A letter obtained by the Independent written by Mark O’Connor, the parent of a Prout student, called Carradini’s leadership into question following the incident. O’Connor wrote that he found it “staggering” that Carradini did not stop the controversial presentation as it was occurring. O’Connor’s letter was addressed to Diocese of Providence Catholic School Superintendent Dan Ferris and was circulated among Prout parents. O’Connor did not respond to a request for an interview from the Independent.
“Since the fall I have heard rumblings from parents and students about Mr. Carradini and his leadership of the school,” O’Connor wrote in the letter. “I have not paid much attention to it simply because I could see that our child was doing well in her classes, made some good friends and was overall happy. However, this past Friday changed my mind entirely and I have decided to become much more of a voice about Mr. Carradini and his leadership of The Prout School.”
In his letter, O’Connor said he questions whether to keep his daughter enrolled and would not send his other two children to the school if Carradini remained its principal.
Schlenz said other parents expressed similar sentiments during the after-assembly meeting, and at that time, Carradini said he would consider resigning.
“I am all for instilling the values and teachings of the church to our children, but this Fr. Rocky took it too far and Mr. Carradini allowed it to happen,” O’Connor wrote. “There was an auditorium full of adolescents who may be gay, may think they’re gay or may be a child of divorce. That is not how we should be addressing these issues with our children. This has left many of them baffled, shamed and perplexed.”

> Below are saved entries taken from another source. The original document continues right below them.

(* ===== verification/GC.v ===== *)
(** pkg/repo/gc.go: mark and sweep, compaction and reaping.

    A sweep marks what the namespace, the recent graveyard, the pinned inodes
    and the packer refer to, drops the locators of everything else that is
    old enough, rewrites the containers that are mostly dead, and deletes the
    containers retired long enough ago.  Go's [map]s used as sets are sets;
    the count a function returns beside an error is dropped.  Loops that end
    by a condition carry a bound on their iterations. *)
From Stdlib Require Import SpecFloat.
From S2P Require Import Prelude Bolt Chunk Manifest Store Pack MetaDB Coherence RepoUtil Repo RepoRead.

Definition TWriteMax : duration := 1 * Hour.
Definition DMax : duration := 30 * Second.
Definition Epsilon : duration := 500 * Millisecond.
Definition MinGraceDuration : duration := TWriteMax + DMax + Epsilon.
Definition DefaultGraceDuration : duration := 24 * Hour.

(** [float64(n)] and [float64(live)/float64(size) >= threshold], in IEEE
    double precision. *)
Definition float64 (n : Z) : spec_float := binary_normalize 53 1024 n 0 false.
Definition DefaultLivenessThreshold : spec_float := binary_normalize 53 1024 1 (-1) false.
Definition dense (live size : Z) (threshold : spec_float) : bool :=
  SFleb threshold (SFdiv 53 1024 (float64 live) (float64 size)).

(** A loop over a list that threads a value and may fail. *)
Fixpoint fold_result {A C} (f : C → A → result C) (c : C) (l : list A) : result C :=
  match l with
  | [] => Ok c
  | x :: l' => match f c x with Ok c' => fold_result f c' l' | Err e => Err e end
  end.

(** [containerState]. *)
Record containerState := mkContainerState {
  cs_entries : list LocatorEntry; cs_liveBytes : Z; cs_extent : Z
}.

(** The chunks of each container, and how many bytes they take. *)
Definition addLocator (m : gmap bytes containerState) (e : LocatorEntry) : gmap bytes containerState :=
  let loc := le_Locator e in
  let cs := default (mkContainerState [] 0 0) (m !! l_Container loc) in
  let end_ := i64 (l_Offset loc + l_Length loc) in
  <[l_Container loc := mkContainerState (cs_entries cs ++ [e]) (i64 (cs_liveBytes cs + l_Length loc))
                         (if cs_extent cs <? end_ then end_ else cs_extent cs)]> m.

Definition byContainer (locs : list LocatorEntry) : gmap bytes containerState := foldl addLocator ∅ locs.

Section gc.
Context {bucket : Type → Type} `{BoltOps bucket} {B : Type} `{BackendOps B} {blake3 : Blake3}.
Context {callback handler : Type}.
Abbreviation repo := (Repo bucket B callback handler).

(** A function that reads the repository, and [r.DB.DeleteLocator(r.Region,
    id)]. *)
Definition reading {A} (f : repo → result A) : M repo A := λ r, (f r, r).
Definition dropLocator (id : ID) : M repo unit := λ r, onDB (DeleteLocator (r_Region r) id) r.

(** ** Mark *)

Definition chunkIDsOf (rec : InodeRecord) (r : repo) : result (list ID) :=
  if HasInline rec then Ok [InlineChunk rec]
  else if HasManifest rec then
    match getManifest (ManifestID rec) r with
    | Err e => Err e
    | Ok m => Ok (e_ChunkID <$> m_Entries m)
    end
  else Ok [].

Fixpoint markLiveTree (fuel : nat) (r : repo) (live : gset ID) (dir : InodeID) : result (gset ID) :=
  match fuel with
  | O => Err ErrOutOfFuel
  | S fuel' =>
      fold_result (λ live e,
        match getInodeTx (de_Inode e) (r_DB r) with
        | Err err => Err err
        | Ok rec =>
            if IsDir rec then markLiveTree fuel' r live (de_Inode e)
            else match chunkIDsOf rec r with
                 | Err err => Err err
                 | Ok ids => Ok (live ∪ list_to_set ids)
                 end
        end) live (readdirTx dir (r_DB r))
  end.

(** A path in the tree is no longer than the number of bindings. *)
Definition tree_fuel (r : repo) : nat := S (length (bk_cursor (bDentry (r_DB r)))).

Definition markGrave (cutoff : time) (held : gset InodeID) (r : repo) (live : gset ID)
    (e : GraveyardEntry) : result (gset ID) :=
  if negb (After (ge_DeletedAt e) cutoff) && negb (bool_decide (ge_InodeID e ∈ held)) then Ok live
  else match getInodeTx (ge_InodeID e) (r_DB r) with
       | Err err => Err err
       | Ok rec => match chunkIDsOf rec r with
                   | Err err => Err err
                   | Ok ids => Ok (live ∪ list_to_set ids)
                   end
       end.

Definition graveyard (r : repo) : list GraveyardEntry :=
  match (ListGraveyard (r_DB r)).1 with Ok es => es | Err _ => [] end.

Definition markLive (cutoff : time) (held : gset InodeID) (r : repo) : result (gset ID) :=
  match markLiveTree (tree_fuel r) r ∅ RootInode with
  | Err e => Err e
  | Ok live =>
      match fold_result (markGrave cutoff held r) live (graveyard r) with
      | Err e => Err e
      | Ok live => Ok (live ∪ list_to_set (PendingIDs (r_packer r)))
      end
  end.

(** ** Sweep *)

(** Drop the locators of an inode's chunks that nothing else refers to. *)
Definition dropChunk (live removed : gset ID) (id : ID) : M repo (gset ID) :=
  if bool_decide (id ∈ live) then mret removed
  else if bool_decide (id ∈ removed) then mret removed
  else dropLocator id ≫= λ _, mret (removed ∪ {[id]}).

Definition sweepGrave (cutoff : time) (held : gset InodeID) (live removed : gset ID)
    (e : GraveyardEntry) : M repo (gset ID) :=
  if After (ge_DeletedAt e) cutoff then mret removed
  else if bool_decide (ge_InodeID e ∈ held) then mret removed
  else
    res ← attempt (onDB (GetInode (ge_InodeID e)));
    match res with
    | Err err =>
        if bool_decide (err = ErrNotFound)
        then onDB (RemoveGraveyardEntry e) ≫= λ _, mret removed
        else throw err
    | Ok rec =>
        ids ← reading (chunkIDsOf rec);
        removed ← fold_m (dropChunk live) removed ids;
        onDB (DeleteInode (ge_InodeID e)) ≫= λ _,
        onDB (RemoveGraveyardEntry e) ≫= λ _,
        mret removed
    end.

(** The variables of the loop of [sweepOrphans]: the chunks removed, and the
    seal times looked up so far. *)
Definition sweepOrphan (cutoff : time) (live : gset ID) (st : gset ID * gmap bytes (option time))
    (e : LocatorEntry) : M repo (gset ID * gmap bytes (option time)) :=
  let '(removed, known) := st in
  if bool_decide (le_ChunkID e ∈ live) then mret st
  else if bool_decide (le_ChunkID e ∈ removed) then mret st
  else
    let c := l_Container (le_Locator e) in
    sealed ← gets (λ r : repo, match known !! c with Some s => s | None => ContainerSealedAt c (r_DB r) end);
    let known := <[c := sealed]> known in
    match (sealed : option time) with
    | None => mret (removed, known)
    | Some at_ =>
        if After at_ cutoff then mret (removed, known)
        else dropLocator (le_ChunkID e) ≫= λ _,
             mret (removed ∪ {[le_ChunkID e]}, known)
    end.

Definition sweepOrphans (cutoff : time) (live removed : gset ID) : M repo (gset ID) :=
  entries ← gets (λ r : repo, ListLocators (r_Region r) (r_DB r));
  st ← fold_m (sweepOrphan cutoff live) (removed, ∅) entries;
  mret st.1.

(** ** Compaction *)

(** The loop of [listContainers] over the pages of the listing. *)
Fixpoint list_pages (pages : nat) (prefix cursor : bytes) (out : list ObjectInfo) (r : repo) :
    result (list ObjectInfo) :=
  match pages with
  | O => Err ErrOutOfFuel
  | S pages' =>
      match b_List prefix cursor 0 (r_Backend r) with
      | Err e => Err e
      | Ok page =>
          let out := out ++ lp_Keys page in
          if bool_decide (lp_NextCursor page = []) then Ok out
          else list_pages pages' prefix (lp_NextCursor page) out r
      end
  end.

(** A listing of at most [pages] pages. *)
Definition listContainers (pages : nat) (r : repo) : result (list ObjectInfo) :=
  list_pages pages (str "atlas/c/" ++ r_Region r ++ str "/") [] [] r.

Definition deadContainerSet (r : repo) : gset bytes :=
  list_to_set (dc_Key <$> ListDeadContainers (r_DB r)).

(** Refetch a chunk into the replacement container. *)
Definition repack (p : Packer) (e : LocatorEntry) : M repo Packer := λ r,
  match Fetch (le_ChunkID e) (le_Locator e) (r_Backend r) with
  | Err err => (Err err, r)
  | Ok data => (Ok (Add (mkChunk (le_ChunkID e) data) p), r)
  end.

(** [Seal] of a packer of its own. *)
Definition sealNew (p : Packer) : M repo (gmap ID Locator) := λ r,
  if Empty p then (Ok ∅, r)
  else match draw r with
       | (Err e, r) => (Err e, r)
       | (Ok rnd, r) =>
           match Seal rnd (r_Backend r, p) with
           | (res, (b, _)) => (res, set_Backend b r)
           end
       end.

Definition rewriteContainer (entries : list LocatorEntry) (clk : time) : M repo unit :=
  match entries with
  | [] => mret tt
  | _ =>
      region ← gets r_Region;
      p ← fold_m repack (NewPacker region 0) entries;
      newLocs ← sealNew p;
      putLocators newLocs clk
  end.

(** One container of [Compact]; the count of rewritten ones. *)
Definition compactOne (threshold : spec_float) (byC : gmap bytes containerState)
    (pendingDead : gset bytes) (clk : time) (rewritten : Z) (c : ObjectInfo) : M repo Z :=
  if oi_Size c <=? 0 then mret rewritten
  else if bool_decide (oi_Key c ∈ pendingDead) then mret rewritten
  else
    let '(live, entries) :=
      match byC !! oi_Key c with Some cs => (cs_liveBytes cs, cs_entries cs) | None => (0, []) end in
    if dense live (oi_Size c) threshold then mret rewritten
    else
      rewriteContainer entries clk ≫= λ _,
      onDB (MarkContainerDead (oi_Key c) clk) ≫= λ _,
      mret (rewritten + 1).

Definition Compact (pages : nat) (threshold : spec_float) (clk : time) : M repo Z :=
  locs ← gets (λ r : repo, ListLocators (r_Region r) (r_DB r));
  containers ← reading (listContainers pages);
  pendingDead ← gets deadContainerSet;
  fold_m (compactOne threshold (byContainer locs) pendingDead clk) 0 containers.

(** ** Reaping *)

(** One result of a batch delete. *)
Definition reapResult (res : DeleteResult) : M repo unit :=
  match dr_Err res with
  | Some e => if bool_decide (e = StoreErrNotFound) then onDB (RemoveDeadContainer (dr_Key res)) else throw e
  | None => onDB (RemoveDeadContainer (dr_Key res))
  end.

(** The loop over batches; every batch takes a key. *)
Fixpoint reap_batches (fuel : nat) (batch : nat) (keys : list bytes) : M repo unit :=
  match fuel, keys with
  | _, [] => mret tt
  | O, _ => throw ErrOutOfFuel
  | S fuel', _ =>
      results ← onBackend (b_Delete (take batch keys));
      each reapResult results ≫= λ _,
      reap_batches fuel' batch (drop batch keys)
  end.

Definition reapDeadContainers (cutoff : time) : M repo unit :=
  dead ← gets (λ r : repo, ListDeadContainers (r_DB r));
  let keys := dc_Key <$> filter (λ d, After (dc_RetiredAt d) cutoff = false) dead in
  batch ← gets (λ r : repo, BatchDelete (b_Caps (r_Backend r)));
  reap_batches (length keys) (Z.to_nat (if batch <=? 0 then 1 else batch)) keys.

Definition Sweep (pages : nat) (graceDuration : duration) (clk : time) : M repo Z :=
  if graceDuration <=? MinGraceDuration then throw ErrGraceTooShort
  else
    let cutoff := clk - graceDuration in
    held ← gets (λ r : repo, Snapshot (r_OpenHandles r));
    live ← reading (markLive cutoff held);
    entries ← onDB ListGraveyard;
    removed ← fold_m (sweepGrave cutoff held live) ∅ entries;
    removed ← sweepOrphans cutoff live removed;
    Compact pages DefaultLivenessThreshold clk ≫= λ _,
    reapDeadContainers cutoff ≫= λ _,
    mret (Z.of_nat (size removed)).

End gc.
(** Keys to reap stay unused while the batches go. *)
Lemma keeps_reapResult keys res : keeps (reaping K N r0 L keep keys) (reapResult res).
Proof.
  assert (keeps (reaping K N r0 L keep keys) (onDB (RemoveDeadContainer (dr_Key res)))) as Hrm.
  { intros r [Hd Hs]. unfold onDB, zoom. rewrite RemoveDeadContainer_run. split; [done|]. intros HN.
    destruct (Hs HN) as [Hg Hu]. split.
    - apply gc_deadcnt; [done|]. intros key. cbn. rewrite bk_get_delete. case_decide; [by intros [? ?]|].
      intros Hk. by destruct (gs_dead _ _ _ _ _ _ Hg key Hk).
    - eapply Forall_impl; [exact Hu|]. intros key [? ? ?]. by split. }
  unfold reapResult. destruct (dr_Err res); [|done]. case_bool_decide; [done|apply keeps_throw].
Qed.

Lemma keeps_reap_delete keys batch :
  (∀ k, k ∈ batch → k ∈ keys) → keeps (reaping K N r0 L keep keys) (onBackend (b_Delete batch)).
Proof.
  intros Hsub r [Hd Hs]. unfold onBackend, zoom.
  destruct (b_Delete batch (r_Backend r)) as [dres b'] eqn:Hdel. split; [done|]. intros HN.
  destruct (Hs HN) as [Hg Hu]. split; [|eapply Forall_impl; [exact Hu|]; intros key [? ? ?]; by split].
  apply (gc_delete r b' keys); [done|done|]. intros k. destruct dres as [rs|e].
  - destruct (b_Delete_object _ _ _ _ k Hdel) as (_ & _ & [?|[? ?]]); [by left|right; auto].
  - destruct (b_Delete_err _ _ _ _ k Hdel) as [?|[? ?]]; [by left|right; auto].
Qed.

Lemma keeps_reap_batches keys fuel batch todo :
  (∀ k, k ∈ todo → k ∈ keys) → keeps (reaping K N r0 L keep keys) (reap_batches fuel batch todo).
Proof.
  revert todo. induction fuel as [|fuel IH]; intros todo Hsub; destruct todo as [|k todo]; cbn [reap_batches];
    try apply keeps_ret; try apply keeps_throw.
  apply keeps_bind.
  { apply keeps_reap_delete. intros x Hx. apply Hsub. by eapply subseteq_take, Hx. }
  intros results. apply keeps_bind; [apply keeps_each; intros; apply keeps_reapResult|]. intros _.
  apply IH. intros x Hx. apply Hsub. by eapply subseteq_drop, Hx.
Qed.

(** Phase four. *)
Lemma keeps_reapDeadContainers cutoff : keeps (sweeping K N r0 L keep) (reapDeadContainers cutoff).
Proof.
  intros r [Hd Hs]. unfold reapDeadContainers, mbind, M_bind, gets.
  set (keys := dc_Key <$> _). set (run := reap_batches _ _ _).
  destruct (keeps_reap_batches keys (length keys)
    (Z.to_nat (if BatchDelete (b_Caps (r_Backend r)) <=? 0 then 1 else BatchDelete (b_Caps (r_Backend r))))
    keys (λ _ Hk, Hk) r) as [Hd' Hs']; [|split; [done|]; intros HN; by apply Hs'].
  split; [done|]. intros HN. split; [by apply Hs|]. apply Forall_forall. intros k Hk.
  apply list_elem_of_fmap in Hk as (dc & -> & [_ Hdc]%list_elem_of_filter).
  apply list_elem_of_fmap in Hdc as ([key t] & -> & Hin%bk_cursor_get). cbn.
  apply (gs_dead _ _ _ _ _ _ (Hs HN)). by exists t.
Qed.

(** All that follows the mark. *)
Lemma keeps_Sweep pages grace clk r :
  MinGraceDuration < grace →
  (∀ live, markLive (clk - grace) (Snapshot (r_OpenHandles r)) r = Ok live → live = L) →
  (∀ e, e ∈ graveyard r → After (ge_DeletedAt e) (clk - grace) = false →
     ge_InodeID e ∉ Snapshot (r_OpenHandles r) → ¬ keep (ge_InodeID e)) →
  sweeping K N r0 L keep r → sweeping K N r0 L keep (Sweep pages grace clk r).2.
Proof.
  intros Hg HL Hkeep Hs. unfold Sweep. rewrite (proj2 (Z.leb_gt _ _)) by done.
  unfold mbind, M_bind at 1 2, gets, reading.
  destruct (markLive _ _ r) as [live|e] eqn:Hm; [|done]. rewrite (HL live eq_refl). clear live Hm HL.
  unfold M_bind at 1. unfold onDB at 1, zoom. unfold graveyard in Hkeep.
  assert ((ListGraveyard (r_DB r)).2 = r_DB r) as E2 by done.
  destruct (ListGraveyard (r_DB r)) as [[es|e] d]; cbn [fst snd] in *; subst d; [|by destruct r].
  replace (set_DB (r_DB r) r) with r by (by destruct r). revert r Hs Hkeep. intros r Hs Hkeep.
  generalize (Snapshot (r_OpenHandles r)) as held, Hkeep. clear Hkeep. intros held Hkeep.
  refine (keeps_bind _ _ _ _ _ r Hs).
  - apply keeps_fold_m. intros c a Ha. apply keeps_sweepGrave. auto.
  - intros removed. apply keeps_bind; [apply keeps_sweepOrphans|]. intros removed'.
    apply keeps_bind; [apply keeps_Compact|]. intros _.
    apply keeps_bind; [apply keeps_reapDeadContainers|]. intros _. apply keeps_ret.
Qed.
End phases.

(** * The mark *)

Lemma fold_result_sets {A} (f : gset ID → A → result (gset ID)) (R : A → ID → Prop) l c c' :
  (∀ c x c', x ∈ l → f c x = Ok c' → ∀ id, id ∈ c' ↔ id ∈ c ∨ R x id) →
  fold_result f c l = Ok c' → ∀ id, id ∈ c' ↔ id ∈ c ∨ ∃ x, x ∈ l ∧ R x id.
Proof.
  revert c. induction l as [|x l IH]; intros c Hf; cbn [fold_result].
  { intros [= <-] id. set_solver. }
  destruct (f c x) as [c1|e] eqn:E; [|done]. intros Hl id.
  rewrite (IH c1) by (intros; try eapply Hf; eauto using list_elem_of_further).
  rewrite (Hf c x c1) by (try apply list_elem_of_here; done).
  setoid_rewrite elem_of_cons. naive_solver.
Qed.

Lemma fold_result_ok {A C} (f : C → A → result C) l c :
  (∀ c x, x ∈ l → ∃ c', f c x = Ok c') → ∃ c', fold_result f c l = Ok c'.
Proof.
  revert c. induction l as [|x l IH]; intros c Hf; cbn [fold_result]; [by eexists|].
  destruct (Hf c x) as [c' ->]; [apply list_elem_of_here|]. apply IH. intros. apply Hf.
  by apply list_elem_of_further.
Qed.

Lemma leads_inside f a i : leads_to f a i → inside f a i.
Proof.
  induction 1 as [a n i Hn|a n d i Hn _ _ IH]; apply inside_front; right; [|eauto].
  exists n, i. split; [done|constructor].
Qed.

Lemma leads_last f a i : leads_to f a i → ∃ d n, fs_names f !! (d, n) = Some i.
Proof. induction 1; eauto. Qed.

(** One more step down from a directory. *)
Lemma leads_step f a d n i : leads_to f a d → is_dir f d → fs_names f !! (d, n) = Some i → leads_to f a i.
Proof.
  induction 1 as [a m d Hm|a m e d Hm He _ IH]; intros Hd Hn; [|by econstructor; eauto].
  eapply leads_down; [done|done|by eapply leads_entry].
Qed.

(** In a tree, what has a name is below the root. *)
Lemma named_leads f d n i : tree f → fs_names f !! (d, n) = Some i → leads_to f RootInode i.
Proof.
  intros T Hn. pose proof (tree_edge f T _ _ _ Hn) as [Hd _]. destruct (tree_reach f T d Hd) as [k Hk].
  revert n i Hn Hd. induction Hk as [|k p m d Hp IH Hm]; intros n i Hn Hd; [by eapply leads_entry|].
  eapply leads_step; [|by apply live_dir_is_dir|done]. eapply IH; [done|]. by eapply (tree_edge f T).
Qed.

Section mark.
Context {bucket : Type → Type} `{BoltLaws bucket} {B : Type} `{BackendLaws B} {blake3 : Blake3}.
Context {callback handler : Type}.
Abbreviation repo := (Repo bucket B callback handler).
Context (r : repo).

Lemma getInodeTx_Ok i rec : getInodeTx i (r_DB r) = Ok rec ↔ fs_inodes (view (r_DB r)) !! i = Some rec.
Proof. rewrite getInodeTx_view. case_match; naive_solver. Qed.

Lemma lookupTx_Ok d n i : lookupTx d n (r_DB r) = Ok i ↔ fs_names (view (r_DB r)) !! (d, n) = Some i.
Proof. rewrite lookupTx_view. case_match; naive_solver. Qed.

Lemma refers_ids i rec ids id :
  getInodeTx i (r_DB r) = Ok rec → chunkIDsOf rec r = Ok ids → refers r i id ↔ id ∈ ids.
Proof.
  intros Hi Hids. split; [|intros; by exists rec, ids].
  intros (rec' & ids' & Hi' & Hids' & Hin). congruence.
Qed.

(** Below a directory there is what its entries are and lead to. *)
Lemma refers_below_dir d id :
  refers_below r d id ↔ ∃ e, e ∈ readdirTx d (r_DB r) ∧ ∃ rec, getInodeTx (de_Inode e) (r_DB r) = Ok rec ∧
    if IsDir rec then refers_below r (de_Inode e) id else refers r (de_Inode e) id.
Proof.
  split.
  - intros (j & rec & Hb & Hj & Hf & Hr). inversion Hb as [a n i Hn|a n c i Hn (rc & Hc & Hd) Hci]; subst.
    + exists (mkDirEntry n j). split; [by apply elem_of_readdirTx|]. exists rec. by rewrite Hf.
    + exists (mkDirEntry n c). split; [by apply elem_of_readdirTx|]. exists rc. apply getInodeTx_Ok in Hc.
      rewrite Hd. split; [done|]. by exists j, rec.
  - intros ([n c] & He%elem_of_readdirTx & rc & Hc & Hif). cbn [de_Inode] in *. destruct (IsDir rc) eqn:Hd.
    + destruct Hif as (j & rec & Hb & Hrest). exists j, rec. split; [|done].
      eapply leads_down; [done| |done]. exists rc. by apply getInodeTx_Ok in Hc.
    + exists c, rc. split; [by eapply leads_entry|done].
Qed.

(** The mark of a subtree collects exactly the chunks of its files. *)
Lemma markLiveTree_spec fuel live dir out :
  markLiveTree fuel r live dir = Ok out → ∀ id, id ∈ out ↔ id ∈ live ∨ refers_below r dir id.
Proof.
  revert live dir out. induction fuel as [|fuel IH]; intros live dir out Hm id; [done|].
  cbn [markLiveTree] in Hm. rewrite refers_below_dir. revert id.
  eapply fold_result_sets; [|exact Hm]. cbv beta. intros c e c' He.
  destruct (getInodeTx (de_Inode e) (r_DB r)) as [rec|] eqn:Hi; [|done].
  intros Hc id.
  assert ((∃ rec0, Ok rec = Ok rec0 ∧ if IsDir rec0 then refers_below r (de_Inode e) id else refers r (de_Inode e) id)
    ↔ if IsDir rec then refers_below r (de_Inode e) id else refers r (de_Inode e) id) as -> by naive_solver.
  destruct (IsDir rec) eqn:Hd; [by eapply IH|].
  destruct (chunkIDsOf rec r) as [ids|] eqn:Hids; [|done]. injection Hc as <-.
  by rewrite (refers_ids _ _ _ id Hi Hids), elem_of_union, elem_of_list_to_set.
Qed.

Lemma names_fuel : (size (fs_names (view (r_DB r))) < tree_fuel r)%nat.
Proof.
  unfold tree_fuel. apply Nat.lt_succ_r. 
  change (fs_names (view (r_DB r))) with (decoded dec_dentry getID (bDentry (r_DB r))). unfold decoded.
  set (l := bk_cursor (bDentry (r_DB r))). clearbody l. induction l as [|kv l IH]; [apply Nat.le_refl|].
  cbn [omap list_omap length]. destruct (decode1 _ _ kv) as [[k v]|]; [|by etrans; [exact IH|lia]].
  rewrite list_to_map_cons, map_size_insert. case_match; unfold id; lia.
Qed.

(** The bindings a walk downwards has passed: all lead to where it is now. *)
Definition came_by (d : InodeID) (V : gset (InodeID * bytes)) : Prop :=
  ∀ x, x ∈ V → ∃ c, fs_names (view (r_DB r)) !! x = Some c ∧ inside (view (r_DB r)) c d.

Lemma came_by_bound d V : came_by d V → (size V <= size (fs_names (view (r_DB r))))%nat.
Proof.
  intros HV. rewrite <- size_dom. apply subseteq_size. intros x (c & Hc & _)%HV. by eapply elem_of_dom_2.
Qed.

Lemma came_by_down d V n i :
  forest (view (r_DB r)) → came_by d V → fs_names (view (r_DB r)) !! (d, n) = Some i →
  came_by i ({[(d, n)]} ∪ V) ∧ size ({[(d, n)]} ∪ V) = S (size V).
Proof.
  intros F HV Hn. split.
  - intros x [->%elem_of_singleton|(c & Hc & Hin)%HV]%elem_of_union; [exists i; split; [done|constructor]|].
    exists c. split; [done|by econstructor].
  - rewrite size_union, size_singleton; [done|]. apply disjoint_singleton_l.
    intros (c & Hc & Hin)%HV. simplify_eq. by apply (fo_acyclic _ F _ _ _ Hn) in Hin.
Qed.

(** The fuel is enough: a walk passes no binding twice. *)
Lemma markLiveTree_total fuel live dir V :
  forest (view (r_DB r)) → came_by dir V → (size (fs_names (view (r_DB r))) < fuel + size V)%nat →
  (∀ i, leads_to (view (r_DB r)) dir i → ∃ rec, getInodeTx i (r_DB r) = Ok rec ∧
     (IsDir rec = false → ∃ ids, chunkIDsOf rec r = Ok ids)) →
  ∃ out, markLiveTree fuel r live dir = Ok out.
Proof.
  intros F. revert live dir V. induction fuel as [|fuel IH]; intros live dir V HV Hf Hok.
  { pose proof (came_by_bound dir V HV). lia. }
  cbn [markLiveTree]. apply fold_result_ok. intros c [n i] He%elem_of_readdirTx. cbn [de_Inode].
  destruct (Hok i) as (rec & Hi & Hids); [by eapply leads_entry|]. rewrite Hi.
  destruct (IsDir rec) eqn:Hdir; [|destruct (Hids eq_refl) as [ids ->]; by eexists].
  destruct (came_by_down dir V n i F HV He) as [HV' Hsz].
  apply (IH _ _ _ HV'); [lia|]. intros j Hj. apply Hok. eapply leads_down; [done| |done].
  exists rec. by apply getInodeTx_Ok in Hi.
Qed.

Ferris issued the following statement regarding the incident: “The Diocese of Providence had every reason to believe that a school-wide assembly at The Prout School on Friday featuring nationally known speaker Father Francis ‘Rocky’ Hoffman of Relevant Radio would be nothing less than informative and appropriate. However, it turned out to be quite the opposite. Father Rocky’s responses to a number of particularly sensitive topics were disappointing and pastorally insensitive to church teachings.”
Schlenz said that while she was “furious” over this incident, she was proud of the students. “The seniors in particular were acting out their Christian values against this administration.”
Managing editor Liz Boardman contributed to this story.